Unbegreiflich, was diese Bestialität ausgelöst haben mochte. Es mußte ein schreckliches Ereignis vorangegangen sein. Vielleicht die unvermutete Sprengung der Angerapp-Brücke mitten bei der Panzerüberquerung. Wer weiß es? Denn keiner entkam lebend diesem Inferno. Schuld daran trugen aber sicher auch die Propagandastellen hier und dort. Die schreckliche Wirkung der Artikel Ilja Ehrenburgs mit ihrer Aufforderung zu Plünderung, Mord und Totschlag an Deutschen hat insbesondere der kürzlich verstorbene russische Schriftsteller Lew Kopelew in seinem Buch „Aufbewahren für alle Zeit“ beschrieben, der sich gegen Gewaltakte an Deutschen gewandt hatte, was er jahrelang in Strafgefangenenlagern zu büßen hatte. Zweifellos zog auch Goebbels’ Propagandaministerium alle Register. Heute wird schonungslos mit der Vergangenheit abgerechnet. Das ist sicherlich gut, solange es bei der Wahrheit bleibt. Aber wo ist die Wahrheit nach über einem halben Jahrhundert?
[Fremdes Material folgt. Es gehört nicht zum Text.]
Definition plugin_storage_response (error : StorageError.t) : option ErrorResponse :=
  match error with
  | StorageError.InvalidPluginConfiguration => Some (response UNPROCESSABLE_ENTITY "invalid_plugin_configuration" "the plugin configuration is invalid")
  | StorageError.PluginConfigurationVersionConflict => Some (response CONFLICT "plugin_configuration_version_conflict" "the plugin configuration version changed")
  | StorageError.PluginInspectionNotFound => Some (response NOT_FOUND "plugin_inspection_not_found" "the plugin inspection was not found")
  | StorageError.PluginInspectionExpired => Some (response CONFLICT "plugin_inspection_expired" "the plugin inspection expired")
  | StorageError.PluginDigestMismatch => Some (response CONFLICT "plugin_digest_mismatch" "the plugin package digest changed")
  | StorageError.PluginPackageVersionConflict => Some (response CONFLICT "plugin_package_version_conflict" "the installed plugin version changed")
  | StorageError.PluginCapabilityNotApproved => Some (response UNPROCESSABLE_ENTITY "plugin_capability_not_approved" "a requested plugin capability was not declared")
  | StorageError.PluginPackageNotFound => Some (response NOT_FOUND "plugin_not_found" "the plugin package was not found")
  | StorageError.PluginUiSessionInvalid => Some (response UNAUTHORIZED "plugin_ui_session_invalid" "the plugin UI session is invalid or expired")
  | StorageError.PluginCapacityExceeded => Some (response CONFLICT "plugin_capacity_exceeded" "the installation plugin capacity was reached")
  | StorageError.TooManyPluginInspections => Some (response TOO_MANY_REQUESTS "too_many_plugin_inspections" "finish or wait for existing plugin inspections before uploading another package")
  | _ => None
  end.

Definition storage_shrink_response (error : StorageError.t) : option ErrorResponse :=
  match error with
  | StorageError.WorkspaceStorageShrinkConflict => Some (response CONFLICT "workspace_storage_shrink_conflict" "workspace storage migration is active or the workspace generation/state has changed")
  | StorageError.WorkspaceStorageShrinkUnavailable => Some (response SERVICE_UNAVAILABLE "workspace_storage_shrink_unavailable" "an administrator must configure MWC_STORAGE_SHRINK_IMAGE with a reviewed sha256 digest and MWC_STORAGE_SHRINK_XATTR_POLICY=posix-user")
  | StorageError.InvalidWorkspaceStorageShrink => Some (response UNPROCESSABLE_ENTITY "invalid_workspace_storage_shrink" "provide a positive storage target smaller than current capacity and larger than offline usage")
  | _ => None
  end.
Nach fünfzig Jahren die Schreckenstat von Nemmersdorf zu leugnen oder anzuzweifeln und gar uns Deutschen anzulasten, erscheint einfach grotesk. Ähnlich wie der „Fackelmänner-Befehl“ Stalins vom 17. November 1941 mutet der neuerliche Versuch eines Kaliningrader Kollektivs von 1989 an, wonach das gesamte Massaker von Nemmersdorf auf deutsche Soldaten, verkleidet in sowjetische Uniformen, geschoben wird (B. Fisch, Nemmersdorf – Oktober 1944, Edition Ost 1997; JF berichtete).

Anfang Januar 1945 hatte ich Gelegenheit, unseren Gutshof wiederzusehen. Alles war zertrümmert. Vor unserem Wohnhaus war ein Friedhof mit fünf Kreuzen dort Gefallener errichtet worden. Erst in den neunziger Jahren war es durch die Politik Gorbatschows wieder möglich, das nördliche Ostpreußen aufzusuchen. Von allen Gebäuden war kaum mehr ein Mauerstein übriggeblieben. Nur das barocke Tor mit dem Storchennest stand als Ruine und Mahnmal an Krieg und Verderbnis.